Blood soup, fertilised duck embryo and woodworms; power through your weak constitutions and enter a world of delicious flavours with these adventurous Filipino food classics.
The Philippines doesn’t fall short on unique eats. With a national love for food, hatred of waste and an ingenious skill to recreate dishes in the Filipino style, the country has invented bold dishes that have become a cherished part of local identity. Instead of running the other direction, follow your curiosity and give these dishes a try – you might surprise yourself.
Starting with what many deem the king of adventurous food experiences in the Philippines, there’s the much-loved balut. This street food is a hard-boiled, fertilized duck egg containing a developing duck embryo. People are usually turned off by the visible formation of the duck head and beak (and sometimes feathers), but the egg is incubated for only as long as the bones remain soft enough to chew. Filipinos usually know when a balut vendor is in the area as they are known to loudly cry out “baluuuuuuut!” as they make their way down the streets.
The Philippines is big on street food, and there’s an extensive variety of what the country’s streets have to offer curious palates. Many of these are often served on a stick. The more regular ones include kwek-kwek (deep-fried coated quail eggs), fish balls and squid balls. There’s also the ever-famous isaw (chicken or pig intestines), balunbalunan (chicken gizzard), betamax (coagulated chicken or pig blood), helmet (chicken head) and adidas (chicken feet). With even pig’s ears ending up on street food carts, you can be sure that no animal part goes to waste on this side of the globe.
This classic Filipino dish is usually served on dining tables instead of on the streets. Dinuguan is essentially a savory blood stew made with pig’s blood and pork offals (dugo means ‘blood’ in Filipino). This dark-tinted stew is rich and extremely flavorful – enough to make adventurous eaters forget that they’re eating pig ears, intestines and snout slowly simmered in its own blood. If the Scottish have haggis, the Filipinos have dinuguan.
Filipinos love playing with different flavors. As a result, they’ve created matches made in heaven that might seem like pure absurdity to those who have yet to try them. One such pairing is the savory dinuguan with a sweet rice cake called puto. Another is champorado, a sweet chocolate rice porridge usually eaten for breakfast, with tuyo, a salted dried fish also popularly eaten for breakfast. And then there’s manggang hilaw (sour green mango) with bagoong (a strong-smelling fermented shrimp paste). These combos are must-tries that will make eating one seem incomplete without the other.

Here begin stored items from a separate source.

Lemma nrm_above_floor lo hi x :
  nrm dprec false lo hi x -> -65 <= lo -> fle SCALE_FLOOR x = true.
Proof.
  intros (m & e & -> & D & R) Hlo. unfold fle, SFleb, SCALE_FLOOR. cbn [SFcompare].
  destruct (Z.compare_spec (-118) e) as [<-| |]; trivial; [|unfold dprec in *; lia].
  pose proof (digits2_pos_bounds m) as [L _]. rewrite D in L.
  change (Pos.compare_cont Eq 4503599627370496 m) with (4503599627370496 ?= Zpos m).
  change (2 ^ (dprec - 1)) with 4503599627370496 in L.
  destruct (Z.compare_spec 4503599627370496 (Zpos m)); trivial; lia.
Qed.

Lemma nrm_positive prec lo hi x : nrm prec false lo hi x -> flt d_0 x = true.
Proof. intros (m & e & -> & _). reflexivity. Qed.

Lemma nrm_in_range lo x :
  nrm dprec false lo 7 x -> -65 <= lo -> fgt x MAX_SCALE = false -> scale_in_range x.
Proof.
  intros H Hlo G. repeat split.
  - eapply nrm_valid; eauto; lia.
  - eapply nrm_above_floor; eauto.
  - apply not_gt_le; trivial; [eapply nrm_not_nan; eauto | discriminate].
Qed.

Lemma MAX_SCALE_in_range : scale_in_range MAX_SCALE.
Proof. repeat split. Qed.

(** Zooming in keeps the scale between 2^-66 and 100. *)
Lemma zoom_in_in_range percent p s :
  0 < percent < 1000 -> scale_in_range s -> scale_in_range (zoom_scale percent p s).
Proof.
  intros Hp Hs. apply scale_in_range_nrm in Hs. unfold zoom_scale.
  destruct (Z.ltb_spec 0 percent); [|lia].
  pose proof (zoom_step_nrm false percent 1 11 s (-65) 7 Hs ltac:(lia) ltac:(lia)
                (Z_to_double_percent percent Hp) ltac:(lia) ltac:(lia)) as T.
  pose proof (dadd_nrm_same _ _ _ _ _ _ _ Hs T ltac:(lia) ltac:(lia)) as R.
  destruct (fgt (dadd s (f2d (zoom_step percent s))) MAX_SCALE) eqn:G;
    [apply MAX_SCALE_in_range|].
  apply (nrm_in_range (-65)); trivial; [|lia].
  destruct R as (m & e & E & D & R). rewrite E in *.
  apply not_above_max_mag in G.
  exists m, e. repeat split; format_side.
Qed.

Lemma scale_min_nrm p :
  frame_size_ok p -> nrm fprec false (-61) 5 (scale_min p).
Proof.
  intros [Hw Hh]. unfold scale_min.
  assert (T : nrm fprec false 4 4 (Z_to_float MIN_SCALE)).
  { exists 10485760%positive, (-20). repeat split; format_side. }
  pose proof (fdiv_nrm _ _ _ _ _ _ _ _ T (Z_to_float_size _ Hw) ltac:(lia) ltac:(lia)) as Qw.
  pose proof (fdiv_nrm _ _ _ _ _ _ _ _ T (Z_to_float_size _ Hh) ltac:(lia) ltac:(lia)) as Qh.
  cbn [xorb] in Qw, Qh.
  destruct (fmax_cases (fdiv (Z_to_float MIN_SCALE) (Z_to_float (width p)))
                       (fdiv (Z_to_float MIN_SCALE) (Z_to_float (height p)))) as [-> | ->];
    eapply nrm_weaken; eauto; lia.
Qed.

(** With a non-empty window every policy yields a positive normal
    double. *)
Lemma policy_scale_nrm sc sw sh :
  nrm fprec false (-65) 68 sw -> nrm fprec false (-65) 68 sh ->
  nrm dprec false (-65) 68 (policy_scale sc sw sh).
Proof.
  intros Hw Hh.
  assert (Hmin : nrm fprec false (-65) 68 (fmin sw sh))
    by (destruct (fmin_cases sw sh) as [-> | ->]; trivial).
  assert (Hmax : nrm fprec false (-65) 68 (fmax sw sh))
    by (destruct (fmax_cases sw sh) as [-> | ->]; trivial).
  assert (H1 : nrm dprec false (-65) 68 d_1)
    by (eapply nrm_weaken; [apply d_1_nrm | lia | lia]).
  destruct sc; cbn [policy_scale]; trivial; try (apply f2d_nrm; trivial; lia).
  destruct (fgt _ _); [trivial|]. apply f2d_nrm; trivial; lia.
Qed.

A curious delicacy, especially famous on the island of Palawan, is a woodworm called tamilok. This woodworm is taken out of the trunk of mangroves and usually eaten raw along with vinegar, and sometimes chili. Its taste very closely resembles that of oysters.

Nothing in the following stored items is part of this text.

Lemma endswith_app s t suffix :
  endswith t suffix = true → endswith (s +:+ t) suffix = true.
Proof.
  intros Ht. induction s as [|c s IH]; [done|].
  change (String c s +:+ t) with (String c (s +:+ t)). cbn [endswith].
  rewrite IH. by destruct (String.eqb _ _).
Qed.

End console.

(** The settings typed at the console are clamped: whatever is typed,
    and whatever number the delay is read as, the crawler [main_async]
    creates has a concurrency limit from 1 to 5 and a base delay from
    0.5 to 5 seconds. *)
Theorem console_settings_are_clamped
    (float : string → option Q) (typed : Cli.console) :
  let c := Cli.crawler_of float typed in
  (1 ≤ Crawler.concurrent_limit c ≤ 5)%Z
  ∧ (1 # 2 <= Crawler.base_delay c)%Q
  ∧ (Crawler.base_delay c <= 5)%Q.
Proof.
  simpl. split.
  - unfold Cli.concurrent_limit_of.
    destruct (Cli.isdigit _); [|lia].
    destruct (PyStr.int _) as [n|]; [|lia].
    destruct (1 <=? n) eqn:H1; destruct (n <=? 5) eqn:H5; simpl; lia.
  - unfold Cli.base_delay_of.
    destruct (PyStr.truthy _); [|apply clamp_bounds].
    destruct (float _) as [d|]; [apply clamp_bounds|split; lra].
Qed.

(** The name of the output file ends in [.txt], whether it was typed
    with the suffix, without it, or not at all. *)
Theorem output_file_name_ends_in_txt (timestamp typed : string) :
  Cli.endswith (Cli.output_file_of timestamp typed) ".txt" = true.
Proof.
  unfold Cli.output_file_of.
  destruct (PyStr.truthy _).
  - destruct (Cli.endswith (PyStr.strip typed) ".txt") eqn:H; [done|].
    apply endswith_app, endswith_refl.
  - apply (endswith_app "小说_"), endswith_app, endswith_refl.
Qed.

(** ** The chapter record *)

Section record.
Import PyStr Sink.

Lemma len_app s t : len (s +:+ t) = (len s + len t)%nat.
Proof.
  induction s as [|c s IH]; [done|].
  change (String c s +:+ t) with (String c (s +:+ t)). cbn [len].
  rewrite IH. by destruct (is_continuation c).
Qed.

Lemma len_spaces n : len (repeat_char " " n) = n.
Proof. induction n as [|n IH]; [done|]. cbn. by rewrite IH. Qed.

Lemma len_take_chars s : ∀ n, len (take_chars n s) = (n `min` len s)%nat.
Proof.
  induction s as [|c s IH]; intros n; [by destruct n|].
  cbn [take_chars len]. destruct (is_continuation c) eqn:Hc.
  - cbn [len]. by rewrite Hc, IH.
  - destruct n as [|n]; [done|]. cbn [len]. rewrite Hc, IH. lia.
Qed.

(** [take_chars] cuts between two code points. *)
Lemma take_chars_split s :
  ∀ n, ∃ rest,
    s = take_chars n s +:+ rest
    ∧ match rest with
      | String c _ => is_continuation c = false
      | EmptyString => True
      end.
Proof.
  induction s as [|c s IH]; intros n; [by exists EmptyString|].
  cbn [take_chars]. destruct (is_continuation c) eqn:Hc.
  - destruct (IH n) as (rest & Hsplit & Hrest). exists rest.
    split; [|done].
    change (String c s = String c (take_chars n s +:+ rest)). by f_equal.
  - destruct n as [|n].
    + exists (String c s). by split.
    + destruct (IH n) as (rest & Hsplit & Hrest). exists rest.
      split; [|done].
    change (String c s = String c (take_chars n s +:+ rest)). by f_equal.
Qed.

Lemma len_center width s : len (center width s) = (width `max` len s)%nat.
Proof.
  unfold center. rewrite !len_app, !len_spaces.
  assert ((width - len s) / 2 ≤ width - len s)%nat
    by (apply Nat.Div0.div_le_upper_bound; lia).
  lia.
Qed.

Lemma len_display_title t : (len (display_title t) ≤ 60)%nat.
Proof.
  unfold display_title. case_decide; [done|].
  rewrite len_app, len_take_chars. change (len "...") with 3%nat. lia.
Qed.

Lemma append_paragraphs_spaced n all_content :
  ∀ i formatted_content,
    (i + length all_content = n)%nat →
    append_paragraphs n i all_content formatted_content
    = formatted_content ++ spaced all_content.
Proof.
  induction all_content as [|paragraph rest IH]; intros i acc Hn; simpl.
  - by rewrite app_nil_r.
  - simpl in Hn. rewrite IH by lia. destruct rest as [|p rest].
    + rewrite decide_False by (simpl in Hn; lia). simpl.
      by rewrite app_nil_r.
    + rewrite decide_True by (simpl in Hn; lia).
      by rewrite <-!app_assoc.
Qed.

Lemma spaced_length all_content :
  length (spaced all_content) = (2 * length all_content - 1)%nat.
Proof.
  induction all_content as [|p [|q rest] IH]; [done..|].
  change (spaced (p :: q :: rest))
    with (("    " +:+ p) :: EmptyString :: spaced (q :: rest)).
  cbn [length] in *. rewrite IH. lia.
Qed.

Lemma spaced_paragraph all_content :
  ∀ i paragraph,
    all_content !! i = Some paragraph →
    spaced all_content !! (2 * i)%nat = Some ("    " +:+ paragraph).
Proof.
  induction all_content as [|p rest IH]; intros i paragraph Hi; [done|].
  destruct i as [|i]; [by injection Hi as ->|].
  simpl in Hi. destruct rest as [|q rest]; [done|].
  change (spaced (p :: q :: rest))
    with (("    " +:+ p) :: EmptyString :: spaced (q :: rest)).
  replace (2 * S i)%nat with (S (S (2 * i))) by lia. simpl.
  by apply IH.
Qed.

Lemma spaced_blank all_content :
  ∀ i, (i + 1 < length all_content)%nat →
       spaced all_content !! (2 * i + 1)%nat = Some EmptyString.
Proof.
  induction all_content as [|p rest IH]; intros i Hi; [simpl in Hi; lia|].
  destruct rest as [|q rest]; [simpl in Hi; lia|].
  change (spaced (p :: q :: rest))
    with (("    " +:+ p) :: EmptyString :: spaced (q :: rest)).
  destruct i as [|i]; [done|].
  replace (2 * S i + 1)%nat with (S (S (2 * i + 1))) by lia. simpl.
  apply IH. simpl in *. lia.
Qed.

Lemma format_lines_spaced title all_content chapter_num :
  format_lines title all_content chapter_num
  = [separator; title_line title chapter_num; separator; EmptyString]
    ++ spaced all_content ++ [EmptyString; EmptyString].
Proof.
  unfold format_lines. rewrite append_paragraphs_spaced by done.
  simpl. by rewrite <-!app_assoc.
Qed.

End record.

(** The layout of a chapter record.  The record of a chapter with at
    least one paragraph has a header of four lines, then paragraph [i]
    on line [4 + 2i], indented by four spaces, an empty line after every
    paragraph but the last, and two empty lines at its end: [2n + 5]
    lines for [n] paragraphs, paragraphs in their order. *)
Theorem record_lays_paragraphs_out
    (title : option string) (all_content : list string) (chapter_num : nat) :
  all_content ≠ [] →
  let lines := Sink.format_lines title all_content chapter_num in
  length lines = (2 * length all_content + 5)%nat
  ∧ take 4 lines
    = [Sink.separator; Sink.title_line title chapter_num; Sink.separator;
       EmptyString]
  ∧ (∀ i paragraph,
       all_content !! i = Some paragraph →
       lines !! (4 + 2 * i)%nat = Some ("    " +:+ paragraph))
  ∧ (∀ i, (i + 1 < length all_content)%nat →
          lines !! (4 + 2 * i + 1)%nat = Some EmptyString)
  ∧ drop (2 * length all_content + 3) lines = [EmptyString; EmptyString].
Proof.
  intros Hne lines. subst lines. rewrite format_lines_spaced.
  assert (0 < length all_content)%nat as Hlen
    by (destruct all_content; [done|simpl; lia]).
  pose proof (spaced_length all_content) as Hspaced.
  split_and!.
  - rewrite !length_app, Hspaced. simpl. lia.
  - done.
  - intros i paragraph Hi.
    rewrite lookup_app_r by (simpl; lia).
    replace (4 + 2 * i - length [Sink.separator;
               Sink.title_line title chapter_num; Sink.separator;
               EmptyString])%nat with (2 * i)%nat by (simpl; lia).
    apply lookup_app_l_Some. by apply spaced_paragraph.
  - intros i Hi.
    rewrite lookup_app_r by (simpl; lia).
    replace (4 + 2 * i + 1 - length [Sink.separator;
               Sink.title_line title chapter_num; Sink.separator;
               EmptyString])%nat with (2 * i + 1)%nat by (simpl; lia).
    apply lookup_app_l_Some. by apply spaced_blank.
  - rewrite drop_app_ge by (simpl; lia).
    rewrite drop_app_ge by (simpl; lia).
    replace (2 * length all_content + 3
             - length [Sink.separator; Sink.title_line title chapter_num;
                       Sink.separator; EmptyString]
             - length (Sink.spaced all_content))%nat with 0%nat
      by (simpl; lia).
    done.
Qed.

Lemma record_lays_paragraphs_out_witness :
  let lines := Sink.format_lines (Some "Chapter 1") ["one"; "two"] 1 in
  length lines = 9%nat
  ∧ lines !! 6%nat = Some "    two"
  ∧ lines !! 5%nat = Some EmptyString.
Proof.
  destruct (record_lays_paragraphs_out (Some "Chapter 1") ["one"; "two"] 1
              ltac:(discriminate)) as (Hlen & _ & Hp & Hb & _).
  split_and!.
  - exact Hlen.
  - exact (Hp 1%nat "two" eq_refl).
  - refine (Hb 0%nat _). simpl. lia.
Defined.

This dish should serve as a bit of a warning to travelers ordering pasta in the Philippines—there is such a thing as “Pinoy (Filipino) Spaghetti.” The country’s take on the Italian classic is much sweeter than anything you’ll ever find in an Italian restaurant. Sliced hot dogs area vital ingredient in this dish, so don’t be surprised to find some of that mixed in. Some versions even contain banana ketchup. This condiment is hugely popular in The Philippines and is served in many local and commercial restaurant chains.
Street vendors sell local ice cream known as “sorbetes” from colorful wooden push carts. They push the cart, usually carrying two to three flavors, around town, ringing a bell to attract customers’ attention. While buyers can choose to have their ice cream scooped into wafer or sugar cones, they can also have it inside a burger bun. It’s really just a Filipino version of the ice cream sandwich. Standard sorbetes flavors include ube (purple yam), cheese, and avocado.
It would probably be a difficult feat to find a Filipino who doesn’t love sisig. Usually served hot, sizzling away on a cast iron plate, this perfect beer companion is made up of parts of a pig’s face (cheeks, snout, and ears). For a creamier consistency, some even throw in a bit of the pig’s brain too. People should try this dish at least once; It’s a national favorite for good reason.